The face-off has set the scene for a costly trade war in the autumn, when “grace periods” run out on the implementation of the regulations agreed by Mr Johnson in areas such as chilled meat exports, parcel delivery and supermarket supplies.
Downing Street today made clear that the UK has not ruled out tearing up the protocol if the EU refuses to make concessions over the summer.
A No 10 spokesperson said: “We are not calling for the scrapping of the protocol at this time.”
Under repeated questioning, the spokesman was unable to point to any breaches by the EU of the terms agreed by Mr Johnson in the protocol for the creation of a new customs border in the Irish Sea and the implementation of checks on goods travelling between the British mainland and Northern Ireland.

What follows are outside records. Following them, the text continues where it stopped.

Definition whereLessThan (fieldName : string) (value : JsValue)
    (exact : option bool) : M DocumentQuery unit :=
  transformedValue ← transformOr "NULL" fieldName value exact;
  name ← addQueryParameter transformedValue;
  builderCall (BWhereLessThan fieldName name exact).

Definition whereLessThanOrEqual (fieldName : string) (value : JsValue)
    (exact : option bool) : M DocumentQuery unit :=
  transformedValue ← transformOr "NULL" fieldName value exact;
  name ← addQueryParameter transformedValue;
  builderCall (BWhereLessThanOrEqual fieldName name exact).

Definition containsAny (fieldName : string) (values : list JsValue)
  : M DocumentQuery unit :=
  transformedValues ← lift (transformValuesArray fieldName values);
  if bool_decide (length transformedValues ≠ 0) then
    name ← addQueryParameter (JArray transformedValues);
    builderCall (BWhereIn fieldName name None)
  else mret tt.

Definition containsAll (fieldName : string) (values : list JsValue)
  : M DocumentQuery unit :=
  transformedValues ← lift (transformValuesArray fieldName values);
  if bool_decide (length transformedValues ≠ 0) then
    name ← addQueryParameter (JArray transformedValues);
    builderCall (BWhereAllIn fieldName name)
  else mret tt.
End ValueTransform.

(** ** Promises

    A terminal method hands back a promise.  One query is driven by one
    call chain at a time, so a promise is represented by the way it
    settles, and the handlers of a chain run in the order of the chain. *)

Inductive Settled (A : Type) : Type :=
| Fulfilled (a : A)
| Rejected (e : RavenException).
Arguments Fulfilled {A} a.
Arguments Rejected {A} e.

(** [p.then(onFulfilled)]: the handler runs when [p] is fulfilled; it
    returns a value or a promise, and a [throw] inside it rejects the
    promise of the chain. *)
Definition promise_then {S A B} (p : Settled A)
    (onFulfilled : A → M S (Settled B)) : M S (Settled B) := λ s,
  match p with
  | Fulfilled a =>
    match onFulfilled a s with
    | (Normal r, s') => (Normal r, s')
    | (Throw e, s') => (Normal (Rejected e), s')
    end
  | Rejected e => (Normal (Rejected e), s)
  end.

(** [p.catch(onRejected)] *)
Definition promise_catch {S A} (p : Settled A)
    (onRejected : RavenException → M S (Settled A)) : M S (Settled A) := λ s,
  match p with
  | Fulfilled a => (Normal (Fulfilled a), s)
  | Rejected e =>
    match onRejected e s with
    | (Normal r, s') => (Normal r, s')
    | (Throw e', s') => (Normal (Rejected e'), s')
    end
  end.

(** [p.finally(handler)]: the handler runs however [p] has settled, and
    the outcome of [p] is kept unless the handler throws. *)
Definition promise_finally {S A} (p : Settled A) (handler : M S unit)
  : M S (Settled A) := λ s,
  match handler s with
  | (Normal _, s') => (Normal p, s')
  | (Throw e, s') => (Normal (Rejected e), s')
  end.

(** An [async] method: whatever its body throws before it returns becomes
    the rejection of the promise the caller gets. *)
Definition async {S A} (body : M S (Settled A)) (s : S) : Settled A * S :=
  match body s with
  | (Normal p, s') => (p, s')
  | (Throw e, s') => (Rejected e, s')
  end.

(** ** Responses and the query descriptor *)

Record IRavenResponse : Type := {
  Results : list JsValue;
  Includes : list JsValue;
  TotalResults : option Z;
  IsStale : option bool
}.

Record IndexQuery : Type := {
  iq_query : string;
  iq_queryParameters : gmap string JsValue;
  iq_take : Z;
  iq_skip : Z;
  iq_options : gmap string JsValue
}.

(** [DocumentQueryParameters.toJson]: every entry of the map is copied
    into a fresh object. *)
Definition toJson (parameters : gmap string JsValue) : gmap string JsValue :=
  foldr (λ entry result, <[entry.1 := entry.2]> result) ∅
        (map_to_list parameters).

Definition noResultsMessage : string :=
  "There's no results corresponding to given query criteria.".

Definition moreThanOneResultMessage : string :=
  "There's more than one result corresponding to given query criteria.".

Definition staleIndexMessage : string :=
  "The index is still stale after reached the timeout".

Section QueryBase.
(** The shape of the entities of the query. *)
Context {T : Type}.

(** Modelled from the spec: the conversion result of the conventions
    collaborator (Documents/Conventions is not part of the sources at
    hand): the typed entity, its originating raw document and the
    conversion metadata. *)
Record IDocumentConversionResult : Type := {
  document : T;
  rawEntity : JsValue;
  metadata : JsValue
}.

(** The conventions collaborator, at its interface.  A conversion can
    fail. *)
Record DocumentConventions : Type := {
  tryFetchResults : IRavenResponse → list JsValue;
  tryFetchIncludes : IRavenResponse → list JsValue;
  convertToDocument : JsValue → option string → gmap string string →
                      Completion IDocumentConversionResult;
  checkIsProjection : JsValue → bool
}.

(** What a run of the query does to the world around it: the
    notifications it emits, the command it submits and what it delivers
    to the optional callback. *)
Inductive Effect : Type :=
| EmitDocumentsQueried
| EmitDocumentFetched (conversionResult : IDocumentConversionResult)
| EmitIncludesFetched (includes : list JsValue)
| ExecuteCommand (query : IndexQuery)
| CallbackEntity (result : option T)
| CallbackCount (result : Z)
| CallbackError (error : RavenException).

Record QueryRun : Type := {
  this : DocumentQuery;
  effects : list Effect
}.

Definition update (f : DocumentQuery → DocumentQuery) : M QueryRun unit :=
  modify (λ w, {| this := f (this w); effects := effects w |}).

Definition perform (e : Effect) : M QueryRun unit :=
  modify (λ w, {| this := this w; effects := effects w ++ [e] |}).

(** What [convertResponseToDocuments] returns: a plain sequence or the
    pair [{results, response}] ([QueryResultsWithStatistics]). *)
Inductive QueryResults : Type :=
| PlainResults (results : list T)
| ResultsWithStatistics (results : list T) (response : IRavenResponse).

(** The session's conventions, the builder's [toString] (it can throw)
    and the request executor, which settles the promise of a command. *)
Variable conventions : DocumentConventions.
Variable builderToString : list BuilderCall → Completion string.
Variable execute : IndexQuery → Settled (option IRavenResponse).

Definition getIndexQuery : M QueryRun IndexQuery :=
  w ← get;
  let skip := 0%Z in
  let take := TypeUtil.MAX_INT32 in
  query ← lift (builderToString (_builder (this w)));
  let queryParams := toJson (queryParameters (this w)) in
  let skip := match _skip (this w) with Some n => n | None => skip end in
  let take := match _take (this w) with Some n => n | None => take end in
  mret {| iq_query := query; iq_queryParameters := queryParams;
          iq_take := take; iq_skip := skip;
          iq_options := indexQueryOptions (this w) |}.

Definition emptyEnvelope : IRavenResponse :=
  {| Results := []; Includes := []; TotalResults := None;
     IsStale := None |}.

Definition executeQuery : M QueryRun (Settled IRavenResponse) :=
  perform EmitDocumentsQueried;;
  query ← getIndexQuery;
  perform (ExecuteCommand query);;
  promise_then (execute query) (λ response,
    match response with
    | None => mret (Fulfilled emptyEnvelope)
    | Some response =>
      if bool_decide (IsStale response = Some true)
      then mret (Rejected (ErrorResponseException staleIndexMessage))
      else mret (Fulfilled response)
    end).

(** The [forEach] of [convertResponseToDocuments], from the raw results
    still to visit and the [results] collected so far. *)
Fixpoint convertEach (responseResults : list JsValue) (results : list T)
  : M QueryRun (list T) :=
  match responseResults with
  | [] => mret results
  | result :: rest =>
    w ← get;
    conversionResult ← lift (convertToDocument conventions result
      (documentType (this w)) (nestedObjectTypes (this w)));
    let results := results ++ [document conversionResult] in
    (if negb (checkIsProjection conventions result)
     then perform (EmitDocumentFetched conversionResult)
     else mret tt);;
    convertEach rest results
  end.

Definition convertResponseToDocuments (response : IRavenResponse)
  : M QueryRun QueryResults :=
  let result := PlainResults [] in
  let responseResults := tryFetchResults conventions response in
  if bool_decide (0 < length responseResults)%nat then
    let responseIncludes := tryFetchIncludes conventions response in
    results ← convertEach responseResults [];
    (if bool_decide (length responseIncludes ≠ 0%nat)
     then perform (EmitIncludesFetched responseIncludes)
     else mret tt);;
    w ← get;
    if bool_decide (withStatistics (this w) = Some true)
    then mret (ResultsWithStatistics results response)
    else mret (PlainResults results)
  else mret result.

(** Modelled from the spec: [PromiseResolver] (Utility/PromiseResolver
    is not part of the sources at hand): the optional callback of a
    terminal method receives the same outcome as the promise; [reject]
    hands back a promise rejected with the error.  [callback] tells
    whether the caller gave one. *)
Definition PromiseResolver_resolve (delivery : Effect) (callback : bool)
  : M QueryRun unit :=
  if callback then perform delivery else mret tt.

Definition PromiseResolver_reject {A} (error : RavenException)
    (callback : bool) : M QueryRun (Settled A) :=
  (if callback then perform (CallbackError error) else mret tt);;
  mret (Rejected error).

(** [results.length] and [_.first(results)] where [results] is the
    value of [convertResponseToDocuments] read as an array: the pair
    [{results, response}] has no [length]. *)
Definition lengthOf (results : QueryResults) : option nat :=
  match results with
  | PlainResults l => Some (length l)
  | ResultsWithStatistics _ _ => None
  end.

Definition firstOf (results : QueryResults) : option T :=
  match results with
  | PlainResults l => head l
  | ResultsWithStatistics _ _ => None
  end.

Definition truthyLength (n : option nat) : bool :=
  match n with Some (S _) => true | _ => false end.

(** [length > bound], false when [length] is undefined. *)
Definition exceeds (bound : nat) (n : option nat) : bool :=
  match n with Some n => bool_decide (bound < n)%nat | None => false end.

(** The handler [single] passes to [then]. *)
Definition single_then (callback : bool) (response : IRavenResponse)
  : M QueryRun (Settled (option T)) :=
  results ← convertResponseToDocuments response;
  let result :=
    if truthyLength (lengthOf results) then firstOf results else None in
  if bool_decide (lengthOf results ≠ Some 1%nat) then
    let errorMessage :=
      if exceeds 1 (lengthOf results)
      then moreThanOneResultMessage else noResultsMessage in
    mret (Rejected (InvalidOperationException errorMessage))
  else
    PromiseResolver_resolve (CallbackEntity result) callback;;
    mret (Fulfilled result).

Definition single (callback : bool)
  : QueryRun → Settled (option T) * QueryRun :=
  async (
    w ← get;
    let take := _take (this w) in
    let skip := _skip (this w) in
    let statistics := withStatistics (this w) in
    update (set_take (Some 2%Z));;
    update (set_skip (Some 0%Z));;
    update (set_withStatistics (Some false));;
    p ← executeQuery;
    p ← promise_then p (single_then callback);
    p ← promise_catch p (λ error, PromiseResolver_reject error callback);
    promise_finally p (
      update (set_take take);;
      update (set_skip skip);;
      update (set_withStatistics statistics))).

(** The handler [first] passes to [then]. *)
Definition first_then (callback : bool) (response : IRavenResponse)
  : M QueryRun (Settled (option T)) :=
  results ← convertResponseToDocuments response;
  let result :=
    if truthyLength (lengthOf results) then firstOf results else None in
  PromiseResolver_resolve (CallbackEntity result) callback;;
  mret (Fulfilled result).

Definition first (callback : bool)
  : QueryRun → Settled (option T) * QueryRun :=
  async (
    w ← get;
    let take := _take (this w) in
    let skip := _skip (this w) in
    let statistics := withStatistics (this w) in
    update (set_take (Some 1%Z));;
    update (set_skip (Some 0%Z));;
    update (set_withStatistics (Some false));;
    p ← executeQuery;
    p ← promise_then p (first_then callback);
    p ← promise_catch p (λ error, PromiseResolver_reject error callback);
    promise_finally p (
      update (set_take take);;
      update (set_skip skip);;
      update (set_withStatistics statistics))).

(** The handler [count] passes to [then]. *)
Definition count_then (callback : bool) (response : IRavenResponse)
  : M QueryRun (Settled Z) :=
  let result := default 0%Z (TotalResults response) in
  PromiseResolver_resolve (CallbackCount result) callback;;
  mret (Fulfilled result).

Instead, Downing Street is blaming the EU for operating the new rules in an excessively “purist” way.
The No 10 spokesperson said that Mr Johnson told the European Commission president that the way his protocol was operating was “unsustainable”, adding that solutions to the problems facing the people of Northern Ireland as a result “could not be found through the existing mechanisms of the protocol”.
He told Ms Von der Leyen that this was why the UK has set out “proposals for significant changes to it”.

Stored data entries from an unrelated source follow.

(** * Settings resolution and datasource payload construction

    A shallow embedding of [backend/settings.py]: the seven datasource
    settings classes, the model and search settings groups they read
    through the back-reference to the root, and the root validator
    [set_datasource_settings] that picks the active datasource.

    Conventions.
    - A pydantic model is a record; a method that assigns to [self]
      returns the updated record (explicit state passing).
    - A Python exception is the [Raise] constructor of [result]; the
      exception class is kept, because the root only catches
      [ValidationError].
    - A Python [dict] handed to the completion client is a [gmap] from
      keys to [value]s at the top level of a dump, and an ordered
      association list ([VDict]) where the source writes a dict literal.
    - The environment (process environment merged with the dotenv file)
      is a [gmap] from variable names, written in upper case, to their
      raw text.  pydantic-settings matches names case-insensitively; the
      model fixes the upper-case spelling.
    - The UI and promptflow groups, and the sampling fields of the model
      group, take no part in datasource resolution and are left out of
      the records. *)

From stdpp Require Import gmap strings list fin_maps.
From Stdlib Require Import ZArith Ascii.

Local Open Scope string_scope.
Local Open Scope Z_scope.

(** ** Values, exceptions, logging *)

(** What [model_dump] produces and what a JSON decoder returns. *)
#[warnings="-register-all"]
Inductive value : Type :=
| VNone
| VBool (b : bool)
| VInt (z : Z)
| VStr (s : string)
| VList (l : list value)
| VDict (l : list (string * value)).

Definition of_opt_str (o : option string) : value :=
  match o with Some s => VStr s | None => VNone end.

Definition of_opt_int (o : option Z) : value :=
  match o with Some z => VInt z | None => VNone end.

Definition of_opt_strs (o : option (list string)) : value :=
  match o with Some l => VList (VStr <$> l) | None => VNone end.

Definition of_opt_dict (o : option (list (string * value))) : value :=
  match o with Some d => VDict d | None => VNone end.

(** The exception classes the module raises.
    [ValidationError] carries the offending variable and pydantic's
    message; pydantic reports every offending field at once, the model
    keeps the first in declaration order. *)
Inductive exn : Type :=
| ValidationError (loc msg : string)
| ValueError (msg : string)
| TypeError (msg : string).

Inductive result (A : Type) : Type :=
| Ok (a : A)
| Raise (e : exn).
Arguments Ok {A} a.
Arguments Raise {A} e.

Definition rbind {A B} (m : result A) (f : A -> result B) : result B :=
  match m with Ok a => f a | Raise e => Raise e end.

#[global] Instance result_bind : MBind result := fun A B f m => rbind m f.
#[global] Instance result_ret : MRet result := @Ok.

Definition is_ok {A} (r : result A) : bool :=
  match r with Ok _ => true | Raise _ => false end.

Definition is_validation_error (e : exn) : bool :=
  match e with ValidationError _ _ => true | _ => false end.

Inductive log_record : Type :=
| LogDebug (msg : string)
| LogWarning (msg : string)
| LogWarningErrors (e : exn).

(** ** Python truthiness *)

Definition nonempty (s : string) : bool :=
  match s with EmptyString => false | _ => true end.

(** [if x:] for an [Optional[str]]. *)
Definition truthy (o : option string) : bool :=
  match o with Some s => nonempty s | None => false end.

(** The text of an [Optional[str]] inside an f-string, read where the
    source has already tested it to be set. *)
Definition text (o : option string) : string := default "" o.

(** [if x:] for an [Optional[int]]. *)
Definition truthy_int (o : option Z) : bool :=
  match o with Some z => negb (z =? 0) | None => false end.

(** ** External collaborators

    [parse_multi_columns] and [generateFilterString] live in
    [backend.utils]; the JSON decoder and the scalar coercions belong to
    the standard library and to pydantic.  They are taken as parameters. *)
Class Collaborators : Type := {
  parse_multi_columns : string -> list string;
  generateFilterString : string -> string;
  json_loads : string -> option value;
  str_to_int : string -> option Z;
  str_to_bool : string -> option bool
}.

(** ** Reading fields from the environment *)

Section Fields.
Context `{Collaborators}.
Variable env : gmap string string.

(** [env_ignore_empty=True]: a variable set to the empty text counts
    as absent. *)
Definition env_get (name : string) : option string :=
  match env !! name with
  | Some s => if nonempty s then Some s else None
  | None => None
  end.

(** [x: str] *)
Definition required (name : string) : result string :=
  match env_get name with
  | Some s => Ok s
  | None => Raise (ValidationError name "Field required")
  end.

(** [x: str = d] *)
Definition str_field (name d : string) : string :=
  default d (env_get name).

(** [x: int = d] *)
Definition int_field (name : string) (d : Z) : result Z :=
  match env_get name with
  | None => Ok d
  | Some raw =>
      match str_to_int raw with
      | Some z => Ok z
      | None => Raise (ValidationError name "Input should be a valid integer")
      end
  end.

(** [x: Optional[int] = None] *)
Definition opt_int_field (name : string) : result (option Z) :=
  match env_get name with
  | None => Ok None
  | Some raw =>
      match str_to_int raw with
      | Some z => Ok (Some z)
      | None => Raise (ValidationError name "Input should be a valid integer")
      end
  end.

(** [x: bool = d] *)
Definition bool_field (name : string) (d : bool) : result bool :=
  match env_get name with
  | None => Ok d
  | Some raw =>
      match str_to_bool raw with
      | Some b => Ok b
      | None => Raise (ValidationError name "Input should be a valid boolean")
      end
  end.

(** A field whose annotation is a union with a container type is
    first offered to the JSON decoder; text that does not decode is
    passed on as it is. *)
Definition decode_complex (raw : string) : value :=
  match json_loads raw with Some v => v | None => VStr raw end.

(** The [split_columns] field validator
    ([mode="before"], identical in six classes). *)
Definition split_columns (v : value) : option (list string) :=
  match v with
  | VStr s => if nonempty s then Some (parse_multi_columns s) else None
  | _ => None
  end.

(** [x: Optional[List[str]] = None] guarded by [split_columns]. *)
Definition columns_field (name : string) : option (list string) :=
  match env_get name with
  | None => None
  | Some raw => split_columns (decode_complex raw)
  end.

(** [x: Optional[dict] = None] *)
Definition dict_field (name : string) : result (option (list (string * value))) :=
  match env_get name with
  | None => Ok None
  | Some raw =>
      match decode_complex raw with
      | VDict d => Ok (Some d)
      | VNone => Ok None
      | _ => Raise (ValidationError name "Input should be a valid dictionary")
      end
  end.
End Fields.

(** ** Serialisation

    One declared field of a model: the key it is dumped under (the
    serialization alias if there is one), whether it is declared
    [exclude=True], and its current value. *)
Record field : Type := Field {
  f_key : string;
  f_exclude : bool;
  f_value : value
}.

(** [model_dump(exclude_none=True, by_alias=True)].  A field is left out
    when it is excluded or when its value is [None]; the test is on the
    field, a dict held by a field is emitted as it is. *)
Definition dump_field (f : field) : option (string * value) :=
  if f_exclude f then None
  else match f_value f with
       | VNone => None
       | v => Some (f_key f, v)
       end.

Definition model_dump (fs : list field) : gmap string value :=
  list_to_map (omap dump_field fs).

(** [d.update(other)]: the entries of [other] replace those of [d]. *)
Definition dict_update (d other : gmap string value) : gmap string value :=
  other ∪ d.

(** The descriptor returned by [construct_payload_configuration]. *)
Record payload : Type := Payload {
  type : string;
  parameters : gmap string value
}.

(** A request, as far as this module reads it: its headers. *)
Record Request : Type := { headers : gmap string string }.

(** [x: Literal[...] = d], the admitted texts listed in [allowed]. *)
Definition literal_field `{Collaborators} (env : gmap string string)
    (name : string) (allowed : list string) (d : string) : result string :=
  match env_get env name with
  | None => Ok d
  | Some raw =>
      if bool_decide (raw ∈ allowed) then Ok raw
      else Raise (ValidationError name "Input should be one of the literals")
  end.

(** The dict literal of [set_fields_mapping], the same in six classes:
    all five roles are entered, whatever their columns hold. *)
Definition fields_mapping_of
    (content_columns vector_columns : option (list string))
    (title_column url_column filename_column : option string)
  : list (string * value) :=
  [ ("content_fields", of_opt_strs content_columns);
    ("title_field", of_opt_str title_column);
    ("url_field", of_opt_str url_column);
    ("filepath_field", of_opt_str filename_column);
    ("vector_fields", of_opt_strs vector_columns) ].

(** ** The model settings group *)

Module _AzureOpenAISettings.
Record t : Type := mk {
  model : string;
  key : option string;
  resource : option string;
  endpoint : option string;
  embedding_endpoint : option string;
  embedding_key : option string;
  embedding_name : option string
}.

Definition with_endpoint (e : option string) (self : t) : t :=
  mk (model self) (key self) (resource self) e
     (embedding_endpoint self) (embedding_key self) (embedding_name self).

(** What the last statement of [ensure_endpoint] raises.  The source
    writes [raise ValidationError("...")]; pydantic's [ValidationError]
    has no constructor, so evaluating the call raises this [TypeError]
    and the exception the source names is never built. *)
Definition no_constructor : exn := TypeError "No constructor defined".

(** The [ensure_endpoint] model validator.  The value it returns is
    dropped by the constructor; what counts is the assignment to
    [self.endpoint] and whether it raises. *)
Definition ensure_endpoint (self : t) : result t :=
  if truthy (endpoint self) then Ok self
  else if truthy (resource self) then
    Ok (with_endpoint
          (Some ("https://" +:+ text (resource self) +:+ ".openai.azure.com")) self)
  else
    Raise no_constructor.

(** The constructor.  Validating the declared fields (the required
    model name, bounded and floating-point numbers, tool definitions,
    the token-bias map) is pydantic's work; its outcome is taken as
    given, and the model validator runs on the record it yields. *)
Definition __init__ (validated : result t) : result t :=
  self ← validated;
  ensure_endpoint self.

“He urged the EU to look at those proposals seriously and work with the UK on them,” said the spokesperson. “There is a huge opportunity to find reasonable, practical solutions to the difficulties facing people and businesses in Northern Ireland, and thereby to put the relationship between the UK and the EU on a better footing. They agreed to remain in touch”.
Meanwhile, reports from Brussels suggested that Britain will be given a final warning by the end of next week to meet its commitments under the Northern Ireland Protocol or face court.
The Commission reportedly plans to file a “reasoned opinion” on alleged UK breaches of the protocol by the end of the month. If the UK government refuses to back down, the commission could then refer the case – which relates to unilateral extension of “grace periods” delaying the implementation of Brexit red tape on parcel deliveries and supermarket supplies – to the EU’s Court of Justice in Luxembourg.